- Directed by: Denis Theriault
- Written by: Denis Theriault
- Produced by: Colin Davis
- Starring: Gharrett Patrick Paon Michael Gaty
- Cinematography: Kevin A. Fraser
- Edited by: Shawn Beckwith
- Music by: Ari Posner
- Release date: September 14, 2014 (AFF);
- Running time: 10 minutes
- Country: Canada
- Language: English

= I Am Syd Stone =

I Am Syd Stone is a Canadian short drama film, directed by Denis Theriault and released in 2014.

==Plot synopsis==

The film centres on Syd Stone (Gharrett Patrick Paon), a closeted gay movie star filming a made-for-TV film called Soccer Dad, while worrying about his high school reunion. While there, he tries to mentor his young co-star, who has an emotionally abusive father. At his hotel near the movie set, Syd meets a handsome, young lawyer in town representing a defendant in a murder trial, Brent (Michael Gaty) who awakens his repressed sexuality.
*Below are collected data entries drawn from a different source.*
(** [DHT11.__init__]. *)
Definition init : DHT11 :=
  {| temperature := 0; humidity := 0; _high_tick := 0; _bit := 40;
     _error := ERR_NO_ERROR; checksum := None; tasks := 0 |}.

Definition set_bit (v : Z) (s : DHT11) : DHT11 :=
  {| temperature := temperature s; humidity := humidity s;
     _high_tick := _high_tick s; _bit := v; _error := _error s;
     checksum := checksum s; tasks := tasks s |}.

Definition set_checksum (v : Z) (s : DHT11) : DHT11 :=
  {| temperature := temperature s; humidity := humidity s;
     _high_tick := _high_tick s; _bit := _bit s; _error := _error s;
     checksum := Some v; tasks := tasks s |}.

Definition set_temperature (v : Z) (s : DHT11) : DHT11 :=
  {| temperature := v; humidity := humidity s;
     _high_tick := _high_tick s; _bit := _bit s; _error := _error s;
     checksum := checksum s; tasks := tasks s |}.

Definition set_humidity (v : Z) (s : DHT11) : DHT11 :=
  {| temperature := temperature s; humidity := v;
     _high_tick := _high_tick s; _bit := _bit s; _error := _error s;
     checksum := checksum s; tasks := tasks s |}.

Definition set_error (v : Z) (s : DHT11) : DHT11 :=
  {| temperature := temperature s; humidity := humidity s;
     _high_tick := _high_tick s; _bit := _bit s; _error := v;
     checksum := checksum s; tasks := tasks s |}.

Definition set_high_tick (v : Z) (s : DHT11) : DHT11 :=
  {| temperature := temperature s; humidity := humidity s;
     _high_tick := v; _bit := _bit s; _error := _error s;
     checksum := checksum s; tasks := tasks s |}.

(** [loop.create_task(self._pi.set_watchdog(self._gpio, 0))]. *)
Definition create_task (s : DHT11) : DHT11 :=
  {| temperature := temperature s; humidity := humidity s;
     _high_tick := _high_tick s; _bit := _bit s; _error := _error s;
     checksum := checksum s; tasks := S (tasks s) |}.

(** Reading [self.checksum]. *)
Definition get_checksum (s : DHT11) : result Z :=
  match checksum s with
  | Some c => Ok c
  | None => Raise AttributeError
  end.

(** Lines 85-87: the bit a rising edge carries. *)
Definition bit_value (diff : Z) : Z := if diff >=? 50 then 1 else 0.

(** Lines 88-89: a pulse of 200 microseconds or more overwrites the
    checksum. *)
Definition force_bad_checksum (diff : Z) (self : DHT11) : DHT11 :=
  if diff >=? 200 then set_checksum 256 self else self.

(** [DHT11._edge_RISE(self, tick, diff)]. *)
Definition _edge_RISE (self : DHT11) (tick diff : Z) : result DHT11 :=
  let val := bit_value diff in
  let self := force_bad_checksum diff self in
  if _bit self >=? 40 then
    Ok (set_bit 40 self)
  else if _bit self >=? 32 then
    c ← get_checksum self;
    let c := Z.shiftl c 1 + val in
    let self := set_checksum c self in
    if _bit self =? 39 then
      let self := create_task self in
      let total := humidity self + temperature self in
      if negb (Z.land total 255 =? c) then
        Ok (set_error ERR_CRC self)
      else
        Ok (set_bit (_bit self + 1) self)
    else
      Ok (set_bit (_bit self + 1) self)
  else if (16 <=? _bit self) && (_bit self <? 24) then
    let self := set_temperature (Z.shiftl (temperature self) 1 + val) self in
    let self := set_error ERR_NO_ERROR self in
    Ok (set_bit (_bit self + 1) self)
  else if (0 <=? _bit self) && (_bit self <? 8) then
    let self := set_humidity (Z.shiftl (humidity self) 1 + val) self in
    let self := set_error ERR_NO_ERROR self in
    Ok (set_bit (_bit self + 1) self)
  else
    Ok (set_bit (_bit self + 1) self).

(** [DHT11._edge_FALL(self, tick, diff)]. *)
Definition _edge_FALL (self : DHT11) (tick diff : Z) : result DHT11 :=
  let self := set_high_tick tick self in
  if diff <=? 250000 then
    Ok self
  else
    let self := set_bit (-2) self in
    let self := set_checksum 0 self in
    let self := set_temperature 0 self in
    let self := set_humidity 0 self in
    Ok self.

(** [DHT11._edge_EITHER(self, tick, diff)]. *)
Definition _edge_EITHER (self : DHT11) (tick diff : Z) : result DHT11 :=
  Ok (create_task self).

(** The level of a notification.  The dictionary of line 72 has three keys,
    [apigpio.FALLING_EDGE], [apigpio.RISING_EDGE] and [apigpio.EITHER_EDGE]
    (distinct integers defined by the apigpio package); any other level is
    not a key. *)
Inductive level : Type :=
| FALLING_EDGE
| RISING_EDGE
| EITHER_EDGE
| other_level (n : Z).

(** [level_handlers[level]]. *)
Definition level_handlers (l : level)
  : result (DHT11 -> Z -> Z -> result DHT11) :=
  match l with
  | FALLING_EDGE => Ok _edge_FALL
  | RISING_EDGE => Ok _edge_RISE
  | EITHER_EDGE => Ok _edge_EITHER
  | other_level _ => Raise KeyError
  end.

(** [DHT11.either_edge_callback(self, gpio, level, tick)]. *)
Definition either_edge_callback (self : DHT11) (gpio : Z) (l : level)
    (tick : Z) : result DHT11 :=
  handler ← level_handlers l;
  let diff := Utils.tick_diff (_high_tick self) tick in
  handler self tick diff.

(** The notifications delivered to one decoder, in order of arrival; each
    runs the callback to its end before the next (section 5 of the
    specification).  An exception in a callback ends the run. *)
Fixpoint deliver (gpio : Z) (evs : list (level * Z)) (self : DHT11)
  : result DHT11 :=
  match evs with
  | [] => Ok self
  | (l, tick) :: evs' =>
      self ← either_edge_callback self gpio l tick;
      deliver gpio evs' self
  end.

(** The value [__anext__] returns (lines 174-176). *)
Definition snapshot (self : DHT11) : DHT11Result :=
  {| error_code := _error self;
     result_temperature := temperature self;
     result_humidity := humidity self |}.

(** [DHT11.__anext__]: the coroutine sleeps and runs [read], which only
    talks to the daemon and sleeps; the notifications [evs] that arrive in
    the meantime run the callback; then the attributes are packed into a
    [DHT11Result]. *)
Definition __anext__ (gpio : Z) (evs : list (level * Z)) (self : DHT11)
  : result (DHT11 * DHT11Result) :=
  self ← deliver gpio evs self;
  Ok (self, snapshot self).

(** The decoder states that a run can reach from a fresh decoder. *)
Inductive reachable : DHT11 -> Prop :=
| reachable_init : reachable init
| reachable_step s gpio l tick s' :
    reachable s ->
    either_edge_callback s gpio l tick = Ok s' ->
    reachable s'.

(** What every reachable state satisfies (proved below): the position stays between -2 and 40, the checksum exists as soon as
    a frame has started, and the error is never [ERR_MISSING_DATA]. *)
Definition well_formed (s : DHT11) : Prop :=
  -2 <= _bit s <= 40 /\
  (_bit s < 40 -> is_Some (checksum s)) /\
  (_error s = ERR_NO_ERROR \/ _error s = ERR_CRC).

(** The checksum byte of the current frame holds a value that no sum of two
    bytes masked to 8 bits can equal. *)
Definition checksum_spoiled (s : DHT11) : Prop :=
  32 <= _bit s /\
  (_bit s <= 39 -> exists c, checksum s = Some c /\ 512 <= c).

(** *** Runs of the decoder *)

(** The differences the callback computes along a run, with the level of
    each notification. *)
Fixpoint observed_diffs (gpio : Z) (evs : list (level * Z)) (self : DHT11)
  : list (level * Z) :=
  match evs with
  | [] => []
  | (l, tick) :: evs' =>
      (l, Utils.tick_diff (_high_tick self) tick) ::
      match either_edge_callback self gpio l tick with
      | Ok self => observed_diffs gpio evs' self
      | Raise _ => []
      end
  end.

Definition is_rising (l : level) : bool :=
  match l with
  | RISING_EDGE => true
  | _ => false
  end.

(** A falling edge that starts a new frame: line 123 does not return. *)
Definition starts_frame (self : DHT11) (l : level) (tick : Z) : bool :=
  match l with
  | FALLING_EDGE => negb (Utils.tick_diff (_high_tick self) tick <=? 250000)
  | _ => false
  end.

(** The run stays within the current frame: every callback returns and no
    falling edge starts a new frame. *)
Fixpoint same_frame (gpio : Z) (evs : list (level * Z)) (self : DHT11)
  : bool :=
  match evs with
  | [] => true
  | (l, tick) :: evs' =>
      negb (starts_frame self l tick) &&
      match either_edge_callback self gpio l tick with
      | Ok self => same_frame gpio evs' self
      | Raise _ => false
      end
  end.

(** The bits of a byte, most significant first. *)
Definition byte_bits (b : Z) : list bool :=
  map (Z.testbit b) [7; 6; 5; 4; 3; 2; 1; 0].

(** The 42 pulses of a frame: two header pulses, the humidity byte, a byte
    of zeros, the temperature byte, a byte of zeros, the checksum byte. *)
Definition frame_bits (h t c : Z) : list bool :=
  [false; false] ++ byte_bits h ++ byte_bits 0 ++
  byte_bits t ++ byte_bits 0 ++ byte_bits c.

(** One falling/rising pair per bit, 100 microseconds apart: the rising
    edge comes 70 microseconds after the last falling edge for a 1, and 26
    for a 0. *)
Fixpoint pulses (t0 : Z) (bits : list bool) : list (level * Z) :=
  match bits with
  | [] => []
  | b :: bits' =>
      (RISING_EDGE, t0 + (if b then 70 else 26)) ::
      (FALLING_EDGE, t0 + 100) ::
      pulses (t0 + 100) bits'
  end.

(** A frame that starts with a falling edge at tick [t0]. *)
Definition frame_events (t0 h t c : Z) : list (level * Z) :=
  (FALLING_EDGE, t0) :: pulses t0 (frame_bits h t c).

(** While the frame is incomplete the checksum holds 256 or more. *)
Definition checksum_out_of_range (s : DHT11) : Prop :=
  _bit s <= 39 -> exists c, checksum s = Some c /\ 256 <= c.



(** *** Trains of pulses *)

(** [evs] is a train of rising/falling pairs that carries [bits] to a
    decoder whose last falling edge was at tick [h]: each rising edge comes
    less than 200 microseconds after the falling edge before it and carries
    the bit, and each falling edge stays within the frame. *)
Fixpoint carries (h : Z) (evs : list (level * Z)) (bits : list bool) : bool :=
  match evs, bits with
  | [], [] => true
  | (RISING_EDGE, tr) :: (FALLING_EDGE, tf) :: evs', b :: bits' =>
      (Utils.tick_diff h tr <? 200) &&
      (bit_value (Utils.tick_diff h tr) =? Z.b2z b) &&
      (Utils.tick_diff h tf <=? 250000) &&
      carries tf evs' bits'
  | _, _ => false
  end.

(** The value of a list of bits, most significant first. *)
Definition shift_in (acc : Z) (b : bool) : Z := 2 * acc + Z.b2z b.

Definition byte_of (bits : list bool) : Z := fold_left shift_in bits 0.

(** What the byte that starts at position [lo] holds after a short pulse
    at position [pos]. *)
Definition absorb (lo pos acc : Z) (b : bool) : Z :=
  if (lo <=? pos) && (pos <? lo + 8) then shift_in acc b else acc.

Fixpoint acc_bits (lo pos : Z) (bits : list bool) (acc : Z) : Z :=
  match bits with
  | [] => acc
  | b :: bits' => acc_bits lo (pos + 1) bits' (absorb lo pos acc b)
  end.

(** The positions of the humidity and temperature bytes. *)
Definition in_data (pos : Z) : bool :=
  ((0 <=? pos) && (pos <? 8)) || ((16 <=? pos) && (pos <? 24)).

Fixpoint err_bits (pos : Z) (bits : list bool) (e : Z) : Z :=
  match bits with
  | [] => e
  | _ :: bits' =>
      err_bits (pos + 1) bits' (if in_data pos then ERR_NO_ERROR else e)
  end.

(** The ticks of a run as the 32-bit counter delivers them. *)
Definition wrap_ticks (evs : list (level * Z)) : list (level * Z) :=
  map (fun e : level * Z => (e.1, e.2 mod 2 ^ 32)) evs.

(** Two decoders that differ at most in the number of tasks they have
    scheduled. *)
Definition same_decoding (s s' : DHT11) : Prop :=
  temperature s = temperature s' /\
  humidity s = humidity s' /\
  _high_tick s = _high_tick s' /\
  _bit s = _bit s' /\
  _error s = _error s' /\
  checksum s = checksum s'.

(** Two outcomes that agree: the same exception, or decoders that differ at
    most in their tasks. *)
Definition same_outcome (r r' : result DHT11) : Prop :=
  match r, r' with
  | Ok s, Ok s' => same_decoding s s'
  | Raise e, Raise e' => e = e'
  | _, _ => False
  end.

End DHT11.

(** ** samples/gpio_dht11.py: the session around the decoder *)

Module Session.
Import DHT11.

(** The calls a sensor makes on its [apigpio.Pi] object and on the handle
    of its callback, and its sleeps (in milliseconds), in order.  The
    apigpio constants [PUD_OFF], [EITHER_EDGE], [LOW] and [INPUT] are part
    of the name of the call; [add_callback] is logged with the handle it
    returned.  The calls are taken to return. *)
Inductive pi_call : Type :=
| set_pull_up_down_OFF (gpio : Z)
| set_watchdog (gpio : Z) (timeout : Z)
| add_callback_EITHER_EDGE (gpio : Z) (returned : nat)
| cancel (cb : nat)
| write_LOW (gpio : Z)
| set_mode_INPUT (gpio : Z)
| sleep (ms : Z).

(** A [DHT11] object with the attributes the session methods use, and the
    log of its calls. *)
Record sensor : Type := Sensor {
  _gpio : Z;
  _either_edge_cb : option nat;
  decoder : DHT11;
  log : list pi_call
}.

(** [DHT11(pi, gpio)]. *)
Definition new (gpio : Z) : sensor :=
  {| _gpio := gpio; _either_edge_cb := None; decoder := init; log := [] |}.

Definition call (c : pi_call) (self : sensor) : sensor :=
  {| _gpio := _gpio self; _either_edge_cb := _either_edge_cb self;
     decoder := decoder self; log := log self ++ [c] |}.

Definition set_either_edge_cb (cb : option nat) (self : sensor) : sensor :=
  {| _gpio := _gpio self; _either_edge_cb := cb;
     decoder := decoder self; log := log self |}.

(** [DHT11.register_callbacks]; [cb] is the handle [add_callback]
    returns. *)
Definition register_callbacks (cb : nat) (self : sensor) : sensor :=
  let self := call (add_callback_EITHER_EDGE (_gpio self) cb) self in
  set_either_edge_cb (Some cb) self.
Matters are further complicated when his trophy girlfriend shows up unexpectedly.

==Release==
The film was an entrant in the 2014 Iris Prize festival, and was included in Volume 12 of the Boys on Film series of LGBTQ-themed short film DVDs.

==Reinvention as serial==
In 2019 Theriault expanded the original short film into a six-part web series. Although Paon remained associated as a producer, he and Theriault agreed to recast the lead role, which was played by Travis Nelson. In the web series, Syd Stone's career as an actor has faded; he is now on location in a small town to film a B-movie, and meets and falls for lawyer Matt (Benjamin Charles Watson) but must confront the emotional consequences of having remained closeted for the sake of his career. The series is set in the present day, and alludes to the events of the original film; however, it reportedly gives Stone a happier ending. The web series was screened at the 2020 Inside Out Film and Video Festival, in advance of its public web premiere.

Watson received a Canadian Screen Award nomination for Best Supporting Performance in a Web Program or Series at the 10th Canadian Screen Awards in 2022.